Purpose: The conventional impression technique for manufacturing facial prostheses has the disadvantage of deforming the soft tissues because of the tension caused by the impression material, as well as causing discomfort to the patient. The purpose of this study was to establish a system that allows contact-free reproduction of the facial surface combined with computer-assisted design and fabrication of facial prostheses. Materials and Methods: Three-dimensional data of the facial surface were obtained using an optical acquisition system based on the method of phase-measuring profilometry. A sensor head with a fringe projector and two CCD cameras for photogrammetric triangulation were used in connection with a PC for measurement control and data evaluation. Software for computer-assisted design of the facial surface to be reconstructed was developed. A prototype facial prosthesis was fabricated using stereolithography. The system was tested using a modified puppet head. First clinical tests were performed with a patient who had undergone maxillofacial surgery including the resection of one eye. Results: Threedimensional data acquisition and imaging allow visualization of a whole face without
causing tension or neuromuscular reaction.

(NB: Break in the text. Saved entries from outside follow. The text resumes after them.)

(* ===== verification/ThpoolFrees.v ===== *)
(** * The thread pool: what thpool_destroy leaves behind

    Behind the loops of thpool_destroy the queue is emptied and the thread objects are freed one
    after the other: when the call returns, nothing of the pool is left allocated. *)

From Stdlib Require Import ZifyBool.
From S2P Require Import Prelude CInt TransSys JobQueue Thpool ThpoolInv ThpoolSafe ThpoolJobs.
From S2P Require Import ThpoolUb ThpoolLive ThpoolReturn ThpoolProps.

Open Scope Z_scope.

(** ** The end of thpool_destroy *)

(** Inside of jobqueue_clear, about to pull; behind the end of jobqueue_clear. *)
Definition is_pulling (p : pc) : bool := match p with D_plock _ | D_pbody _ => true | _ => false end.
Definition past_reset (p : pc) : bool :=
  match p with D_fbsem _ | D_threads _ _ | D_free | C_done => true | _ => false end.

Record frees_inv (N : Z) (s : sys) : Prop := {
  f_some : 0 < cnt is_pulling s → 0 < len (job_queue (glb s));
  f_empty : 0 < cnt past_reset s → len (job_queue (glb s)) = 0;
  f_freed : ∀ k : nat, Z.of_nat k < count (freed N) s → threads (glb s) !! k = Some TFreed;
}.

Definition clearing (p : pc) : bool := is_pulling p || past_reset p.

Lemma clearing_parts s :
  cnt clearing s = cnt is_pulling s + cnt past_reset s ∧ cnt clearing s <= cnt past_loops s.
Proof.
  unfold cnt. rewrite <- count_add. split; [apply Z.le_antisymm|]; apply count_le; intros []; cbn; lia.
Qed.

(** The threads that change the queue while the client is in a part of thpool_destroy. *)
Lemma clearing_alone s :
  calm s → cnt past_loops s = 0 ∨ cnt is_alive s = 0 → 0 < cnt clearing s →
  cnt is_alive s = 0 ∧ cnt is_body s = 0 ∧ cnt is_client s = 1.
Proof.
  intros Hcalm Hp Hc. destruct (parts_hold s). pose proof (cnt_nonneg is_body s).
  destruct (clearing_parts s) as [_ Hle].
  destruct Hcalm; lia.
Qed.

(** What is known when a thread at [p] moves. *)
Record frees_at (N : Z) (s : sys) (p : pc) : Prop := {
  fa_worker : is_alive p = true ∨ is_body p = true → cnt clearing s = 0;
  fa_client : destroying p = true →
    cnt is_pulling s = Z.b2z (is_pulling p) ∧ cnt past_reset s = Z.b2z (past_reset p);
  fa_init : is_init p = true → cnt clearing s = 0 ∧ count (freed N) s = 0;
  fa_freed : past_bsem p = true → count (freed N) s = freed N p;
  fa_live : past_bsem p = true → ∀ k : nat, count (freed N) s <= Z.of_nat k < N →
    ∃ x, threads (glb s) !! k = Some (TLive x);
  fa_bad : bad N p = false;
}.

Lemma frees_at_thread N s i t :
  thr s !! i = Some t → 0 <= N → calm s → pool_inv N s → arr_inv N s → frees_at N s (at_pc t).
Proof.
  intros Ht HN Hcalm HI HA. assert (Hone : ∀ b, b (at_pc t) = true → 0 < cnt b s) by apply (one s i t Ht).
  destruct (parts_hold s). destruct (clearing_parts s) as [_ Hle]. pose proof (cnt_nonneg clearing s).
  split.
  - intros Hb. destruct (decide (cnt clearing s = 0)); [done|].
    destruct (clearing_alone s Hcalm (i_past _ _ HI)) as (? & ? & _); [lia|]. destruct Hb as [Hb%Hone|Hb%Hone]; lia.
  - intros Hd. destruct (calm_client s Hcalm (Hone _ Hd)) as [_ Hbu].
    split; [apply (count_unique (λ q, Z.b2z (is_pulling q)) destroying s i t)
           |apply (count_unique (λ q, Z.b2z (past_reset q)) destroying s i t)]; first [by intros []|done|lia].
  - intros Hb%Hone. pose proof (i_phase _ _ HI) as Hp. pose proof (cnt_nonneg is_null s).
    assert (Hr : ready (glb s) = false) by (destruct (ready (glb s)); cbn in Hp; [lia|done]).
    pose proof (i_unready _ _ HI Hr) as Hd.
    assert (Hfr : count (freed N) s <= N * cnt destroying s).
    { unfold cnt. rewrite <- count_scale. apply count_le. intros []; cbn; lia. }
    pose proof (count_nonneg (freed N) s ltac:(intros q; by apply freed_nonneg)). rewrite Hd in *. lia.
  - intros Hi. apply (count_unique _ past_bsem s i t); [by intros []|done|done|].
    pose proof (Hone _ Hi). destruct (calm_client s Hcalm); lia.
  - intros Hb. apply (a_all _ _ HA). destruct (ready (glb s)) eqn:Hr; [done|]. apply Hone in Hb.
    pose proof (i_unready _ _ HI Hr). lia.
  - destruct (bad N (at_pc t)) eqn:Hb; [|done]. apply Hone in Hb. rewrite (i_bad _ _ HI) in Hb. lia.
Qed.

Lemma frees_thread N c i t p' g e s s' l d :
  thr s !! i = Some t →
  (∀ f : pc → Z, insens f →
     count f s' = count f s - f (at_pc t) + f p' + spawned e * f T_start) →
  exec c (at_pc t) (glb s) = Next (p', g, e) →
  glb s' = after_effect e (length (thr s)) g →
  frees_at N s (at_pc t) → 0 <= N → jobs_inv s l d → frees_inv N s → frees_inv N s'.
Proof.
  intros Ht Hc He Hg [L1 L2 L3 Hpb Hlv Hbad] HN HJ [F1 F2 F3].
  assert (Hge : ∀ f : pc → Z, (∀ q, 0 <= f q) → f (at_pc t) <= count f s) by (intros f Hf; by apply (count_ge f s i)).
  pose proof (len_nonneg _ _ _ HJ) as Hlen. destruct (clearing_parts s) as [Hsum _].
  pose proof (cnt_nonneg is_pulling s). pose proof (cnt_nonneg past_reset s).
  assert (Cf := Hc (freed N) ltac:(by split)).
  destruct (moved s s' (at_pc t) p' e Hge Hc is_pulling) as [G1 C1]; [done|done|].
  destruct (moved s s' (at_pc t) p' e Hge Hc past_reset) as [G2 C2]; [done|done|].
  pose proof (push_len s l d i t) as Hpush. specialize (Hpush) with (1 := HJ) (2 := Ht).
  pose proof (pull_len s l d) as Hpull. specialize (Hpull) with (1 := HJ).
  clear Hge Hc HJ Ht.
  set (p := at_pc t) in *. clearbody p.
  destruct p; try discriminate He; cbn -[Z.eqb Z.leb Z.max Z.min Z.mul] in *.
  all: run_exec He; cbn -[Z.eqb Z.leb Z.max Z.min Z.mul] in *.
  all: try specialize (L1 (or_introl eq_refl)); try specialize (L1 (or_intror eq_refl)); try destruct (L2 eq_refl) as [L6 L7];
       try destruct (L3 eq_refl) as [L4 L5]; try specialize (Hpb eq_refl); try specialize (Hlv eq_refl).
  all: try match goal with H : jobqueue_push _ _ = _ |- _ => apply (Hpush _ _ _ eq_refl) in H end.
  all: try pose proof (Hpull _ _ _ eq_refl) as Hpl.
  all: clear Hpush Hpull L2 L3; queue_lens.
  all: try (split; rewrite ?Hg; cbn; [intros; lia|intros; lia|intros k0 Hk0; first [lia | apply F3; lia]]; fail).
  - destruct (Hlv (Z.to_nat n)) as [x Hx]; [lia|congruence].
  - split; rewrite ?Hg; cbn; [intros; lia|intros; lia|]. intros k Hk.
    destruct (decide (Z.to_nat n = k)) as [<-|Hne].
    + by apply list_lookup_insert_eq, (lookup_lt_Some _ _ _ Heqo).
    + rewrite list_lookup_insert_ne by done. apply F3. lia.
Qed.

Lemma frees_env N v s s' :
  glb s' = set_threads_on_hold v (glb s) → (∀ f : pc → Z, insens f → count f s' = count f s) →
  frees_inv N s → frees_inv N s'.
Proof.
  intros Hg Hc [F1 F2 F3]. split; rewrite ?Hg; cbn; unfold cnt; rewrite Hc by done; done.
Qed.

Lemma frees_reachable n others s :
  pool_reachable n others s → calm s → frees_inv (Z.max 0 n) s.
Proof.
  apply (invariant_reachable _ _ (λ s, calm s → frees_inv (Z.max 0 n) s)).
  - intros s0 Hs0 _. unfold pool_init in Hs0. subst s0.
    split; unfold cnt; rewrite count_sys0; cbn -[Z.mul]; intros; lia.
  - intros lb s1 s2 Hr IH Hs Hcalm. apply step_stepped in Hs as Hst.
    assert (Hc1 := calm_mono _ _ Hst Hcalm). specialize (IH Hc1).
    destruct (jobs_reachable n others s1 Hr Hc1) as (l & d & HJ).
    destruct Hst as [c p p' g e (i & t & Ht & <-) He Hg Hc Hl|v Hg Hc Hl].
    + eapply (frees_thread (Z.max 0 n)); [done..| |lia|done|done].
      apply (frees_at_thread _ s1 i); [done|lia|done|by eapply pool_inv_reachable|by eapply arr_reachable].
    + by eapply frees_env.
Qed.

(** ** What is left *)

(** The threads when the only client is back from thpool_destroy. *)
Lemma end_parts N s :
  0 <= N → calm s → 0 < cnt is_done s → pool_inv N s →
  ready (glb s) = true ∧ cnt is_start s = 0 ∧ cnt is_null s = 0 ∧ cnt is_alive s = 0 ∧ count (freed N) s = N ∧
  ∀ i t, thr s !! i = Some t → is_gone (at_pc t) = true ∨ is_done (at_pc t) = true.
Proof.
  intros HN Hcalm Hd HI. destruct (parts_hold s) as [Pw _ _ _ _ _ _ Pc Pb Pp Pbs Pd Ps _ _ _ _ _ _ _ _ _ _].
  assert (Hde : 0 < cnt destroying s) by lia. destruct (calm_client s Hcalm Hde) as [Hcl Hbu].
  pose proof (at_destroy N s HI Hde) as Hnew. pose proof (cnt_nonneg is_init s). pose proof (cnt_nonneg is_null s).
  pose proof (cnt_nonneg is_start s).
  assert (Ha : cnt is_alive s = 0) by (destruct (i_past _ _ HI); lia).
  assert (Hno : ∀ (b : pc → bool) i t, cnt b s = 0 → thr s !! i = Some t → b (at_pc t) = false).
  { intros b i t Hb Ht. destruct (b (at_pc t)) eqn:Hp; [|done].
    pose proof (count_ge (λ q, Z.b2z (b q)) s i t ltac:(intros; apply b2z_nonneg) Ht) as H2.
    cbn in H2. rewrite Hp in H2. unfold cnt in Hb. rewrite Hb in H2. cbn in H2. lia. }
  split_and!; try lia.
  - destruct (ready (glb s)) eqn:Hr; [done|]. pose proof (i_unready _ _ HI Hr). lia.
  - destruct (cnt_pos is_done s Hd) as (i & t & Ht & Hp).
    rewrite (count_unique (freed N) destroying s i t); [by destruct (at_pc t)|by intros []|done| |lia].
    by destruct (at_pc t).
  - intros i t Ht. pose proof (Hno is_alive i t Ha Ht) as Na. pose proof (Hno is_new i t Hnew Ht) as Nn.
    assert (Nc : cnt (λ p, is_client p && negb (is_done p)) s = 0).
    { assert (cnt (λ p, is_client p && negb (is_done p)) s + cnt is_done s <= cnt is_client s).
      { unfold cnt. rewrite <- count_add. apply count_le. intros []; cbn; lia. }
      pose proof (cnt_nonneg (λ p, is_client p && negb (is_done p)) s). lia. }
    pose proof (Hno _ i t Nc Ht) as Nd. clear -Na Nn Nd. destruct (at_pc t); cbn in *; naive_solver.
Qed.

Definition all_freed (n : Z) (g : glob) : Prop :=
  pool_live g = false ∧ bsem_live g = false ∧ nodes (job_queue g) = ∅ ∧
  threads g = replicate (Z.to_nat (Z.max 0 n)) TFreed.

(** C7: when thpool_destroy has returned, nothing is left: the pool, its semaphore, every node of
    the queue and every thread object are freed, by frees that were all defined; the workers have
    ended, or are unlocking for the last time; and the jobs submitted are those that were pulled,
    each of which has been called, and those dropped with the queue. *)
Theorem thpool_destroy_frees n others s :
  pool_reachable n others s → calm s → 0 < cnt is_done s →
  all_freed n (glb s) ∧ num_threads_alive (glb s) = 0 ∧
  (∀ i t, thr s !! i = Some t → is_gone (at_pc t) = true ∨ is_done (at_pc t) = true) ∧
  ∃ dropped, submitted (glb s) = started (glb s) ++ dropped ∧ finished (glb s) ≡ₚ started (glb s).
Proof.
  intros Hr Hcalm Hd. pose proof (pool_inv_reachable n others s Hr Hcalm) as HI.
  destruct (jobs_reachable n others s Hr Hcalm) as (l & d & HJ).
  pose proof (arr_reachable n others s Hr Hcalm) as HA. pose proof (frees_reachable n others s Hr Hcalm) as HF.
  destruct (end_parts (Z.max 0 n) s) as (Hre & Hst & Hnu & Ha & Hdone & Hall); [lia|done..|].
  assert (Hown : held_by own s = []).
  { destruct (held_by own s) as [|a k] eqn:Hk; [done|].
    assert (Hin : a ∈ held_by own s) by (rewrite Hk; by left).
    apply list_elem_of_join in Hin as (k' & Ha' & (t & -> & (i & Ht)%list_elem_of_lookup)%list_elem_of_fmap).
    destruct (Hall i t Ht) as [Hp|Hp]; destruct (at_pc t); try discriminate Hp; cbn in Ha'; set_solver. }
  assert (Hl : l = []).
  { pose proof (repr_len _ _ (j_repr _ _ _ HJ)) as Hlen. rewrite (f_empty _ _ HF) in Hlen.
    - by destruct l.
    - assert (cnt is_done s <= cnt past_reset s) by (apply count_le; intros []; cbn; lia). lia. }
  subst l. unfold all_freed. split_and!.
  - pose proof (i_pool _ _ HI) as Hp. rewrite Hst, Hnu in Hp. by destruct (pool_live (glb s)); [cbn in Hp; lia|].
  - pose proof (i_bsem _ _ HI) as Hp. pose proof (p_done _ (parts_hold s)).
    destruct (bsem_live (glb s)); [cbn in Hp; lia|done].
  - apply map_empty. intros a. destruct (nodes _ !! a) eqn:Hn; [|done].
    assert (Hs : is_Some (nodes (job_queue (glb s)) !! a)) by by eexists.
    apply (j_dom _ _ _ HJ) in Hs. rewrite Hown in Hs. by apply elem_of_nil in Hs.
  - pose proof (a_len _ _ HA Hst Hnu) as Hlen. apply list_eq_same_length with (n := Z.to_nat (Z.max 0 n)); [by rewrite length_replicate|lia|].
    intros k x y Hk Hx Hy. apply lookup_replicate in Hy as [-> _].
    rewrite (f_freed _ _ HF k) in Hx by (rewrite Hdone; lia). by injection Hx.
  - by rewrite (i_alive _ _ HI).
  - done.
  - exists d. pose proof (j_sub _ _ _ HJ) as Hsub. pose proof (j_run _ _ _ HJ) as Hrun. cbn in Hsub. rewrite app_nil_r in Hsub.
    split; [done|]. destruct (held_by running s) as [|a k] eqn:Hk; [by rewrite app_nil_r in Hrun|].
    assert (Hin : a ∈ held_by own s) by (apply running_own; rewrite Hk; by left).
    rewrite Hown in Hin. by apply elem_of_nil in Hin.
Qed.

(** Two jobs are queued when the pool is destroyed: they are dropped, and their nodes freed. *)
Definition destroy_queued : list label :=
  boot ++ submit 1 (Some 1%nat) ++ submit 2 None ++ [Thr 0 (Call OpDestroy) None] ++ steps 1 8 ++ steps 0 21.

Lemma thpool_destroy_frees_witness :
  let s := state_after destroy_queued in
  (length (submitted (glb s)) = 2 ∧ length (started (glb s)) = 0)%nat ∧ nodes (job_queue (glb s)) = ∅.
Proof.
  intros s. split; [vm_compute; split; reflexivity|].
  refine (proj1 (proj2 (proj2 (proj1 (thpool_destroy_frees 1 0 s _ _ _)))));
    [apply state_after_reachable|left; vm_compute; reflexivity|vm_compute; reflexivity].
Defined.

As surface brightness is also part of the digital model, it is even more realistic than a plaster cast. The stereolithographic object showed good marginal fit and satisfactory shape. Conclusion: The presented technique allows three-dimensional data reproduction of the facial surface, computer-assisted design of a
facial prosthesis, and transfer to a rapid prototyping unit. The system has obvious advantages over conventional impression techniques. Further clinical trials are planned to evaluate the clinical success of the technique. Int J Prosthodont 2002;15:129–132.